**TASK BRIEF**
For this exercise, return exactly the lines of the material below that begin at the one with "(GeofenceLocation.longitude (geofenceLocation st)))))" and stop after the one with "destruct (Store.users db) as".

**GIVEN DATA**
Lemma handleSaveGeofence_rejected (st : State) (db : Store.t) :
  selectedEmployee st = None \/
  Js.isNaN (parseFloat (Js.Str (GeofenceLocation.latitude (geofenceLocation st)))) = true \/
  Js.isNaN (parseFloat (Js.Str (GeofenceLocation.longitude (geofenceLocation st)))) = true \/
  Js.isNaN (parseFloat (Js.Str (GeofenceLocation.radius (geofenceLocation st)))) = true \/
  Store.users db = None ->
  exists (msg : Message) (saving : bool),
    handleSaveGeofence st db =
    (tt, mkState saving (showGeofenceModal st) (employees st) (selectedEmployee st)
                 (geofenceLocation st) (roleRequests st),
     db, [Alert "Error" msg]) /\
    (selectedEmployee st <> None -> saving = false).
Proof.
  intros H.
  unfold handleSaveGeofence, bind, getState, getUsers, setUsers, alert, emit,
    setIsSaving, setShowGeofenceModal, setSelectedEmployee, setState.
  destruct (selectedEmployee st) as [selected|] eqn:Hsel.
  - cbn [fst snd geofenceLocation selectedEmployee showGeofenceModal employees
         roleRequests isSaving].
    destruct (Js.isNaN (parseFloat (Js.Str (GeofenceLocation.latitude (geofenceLocation st)))))
      eqn:Hlat; cbn [orb];
      [eexists; exists false; rewrite Hsel; split; [reflexivity|reflexivity]|].
    destruct (Js.isNaN (parseFloat (Js.Str (GeofenceLocation.longitude (geofenceLocation st)))))
      eqn:Hlon; cbn [orb];
      [eexists; exists false; rewrite Hsel; split; [reflexivity|reflexivity]|].
    destruct (Js.isNaN (parseFloat (Js.Str (GeofenceLocation.radius (geofenceLocation st)))))
      eqn:Hrad; cbn [orb];
      [eexists; exists false; rewrite Hsel; split; [reflexivity|reflexivity]|].
    destruct (Store.users db) as [users|] eqn:Hus.
    + destruct H as [H|[H|[H|[H|H]]]]; discriminate.
    + eexists; exists false; rewrite Hsel; split; [reflexivity|reflexivity].
  - eexists; exists (isSaving st). split; [|congruence].
    destruct st; cbn in *. subst. reflexivity.
Qed.

(** X24. Nothing is written unless an employee is selected, the three
    entries parse as numbers and the users collection is on file. A save
    that is refused shows one error notice, leaves the store as it was,
    and keeps the modal, the selection, the list and the entries, so the
    admin can correct and try again. *)
Theorem handleSaveGeofence_guarded (st : State) (db : Store.t) :
  let run := handleSaveGeofence st db in
  let form := geofenceLocation st in
  let valid : Prop :=
    (exists selected, selectedEmployee st = Some selected) /\
    Js.isNaN (parseFloat (Js.Str (GeofenceLocation.latitude form))) = false /\
    Js.isNaN (parseFloat (Js.Str (GeofenceLocation.longitude form))) = false /\
    Js.isNaN (parseFloat (Js.Str (GeofenceLocation.radius form))) = false /\
    (exists users, Store.users db = Some users) in
  (In (SetItem Store.Users) (effectsOf run) <-> valid) /\
  (~ valid ->
   storeOf run = db /\
   (exists msg, effectsOf run = [Alert "Error" msg]) /\
   showGeofenceModal (stateOf run) = showGeofenceModal st /\
   employees (stateOf run) = employees st /\
   selectedEmployee (stateOf run) = selectedEmployee st /\
   geofenceLocation (stateOf run) = geofenceLocation st /\
   roleRequests (stateOf run) = roleRequests st /\
   (selectedEmployee st <> None -> isSaving (stateOf run) = false)).
Proof.
  intros run form valid.
  assert (Hdec : valid \/
    (selectedEmployee st = None \/
     Js.isNaN (parseFloat (Js.Str (GeofenceLocation.latitude form))) = true \/
     Js.isNaN (parseFloat (Js.Str (GeofenceLocation.longitude form))) = true \/
     Js.isNaN (parseFloat (Js.Str (GeofenceLocation.radius form))) = true \/
     Store.users db = None)).
  { subst valid.
    destruct (selectedEmployee st); [|tauto].
    destruct (Js.isNaN (parseFloat (Js.Str (GeofenceLocation.latitude form)))); [tauto|].
    destruct (Js.isNaN (parseFloat (Js.Str (GeofenceLocation.longitude form)))); [tauto|].
    destruct (Js.isNaN (parseFloat (Js.Str (GeofenceLocation.radius form)))); [tauto|].
    destruct (Store.users db); [|tauto].
    left. repeat split; eauto. }
  destruct Hdec as [Hv|Hbad].
  - split; [|tauto]. split; [intros _; exact Hv|intros _].
    destruct Hv as ((selected & Hsel) & Hlat & Hlon & Hrad & (users & Hus)).
    subst run. rewrite (handleSaveGeofence_run st db selected users Hsel Hlat Hlon Hrad Hus).
    left. reflexivity.
  - assert (Hnv : ~ valid).
    { subst valid. intros ((selected & Hsel) & Hlat & Hlon & Hrad & (users & Hus)).
      destruct Hbad as [H|[H|[H|[H|H]]]]; congruence. }
    destruct (handleSaveGeofence_rejected st db Hbad) as (msg & saving & E & Hsaving).
    subst run. rewrite E. unfold stateOf, storeOf, effectsOf. cbn.
    split.
    + split; [intros [H|[]]; discriminate|tauto].
    + intros _. split; [reflexivity|]. split; [eauto|].
      do 5 (split; [reflexivity|]). exact Hsaving.
Qed.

**RESULT FOR THIS TASK**
    destruct (Js.isNaN (parseFloat (Js.Str (GeofenceLocation.longitude (geofenceLocation st)))))
      eqn:Hlon; cbn [orb];
      [eexists; exists false; rewrite Hsel; split; [reflexivity|reflexivity]|].
    destruct (Js.isNaN (parseFloat (Js.Str (GeofenceLocation.radius (geofenceLocation st)))))
      eqn:Hrad; cbn [orb];
      [eexists; exists false; rewrite Hsel; split; [reflexivity|reflexivity]|].
    destruct (Store.users db) as [users|] eqn:Hus.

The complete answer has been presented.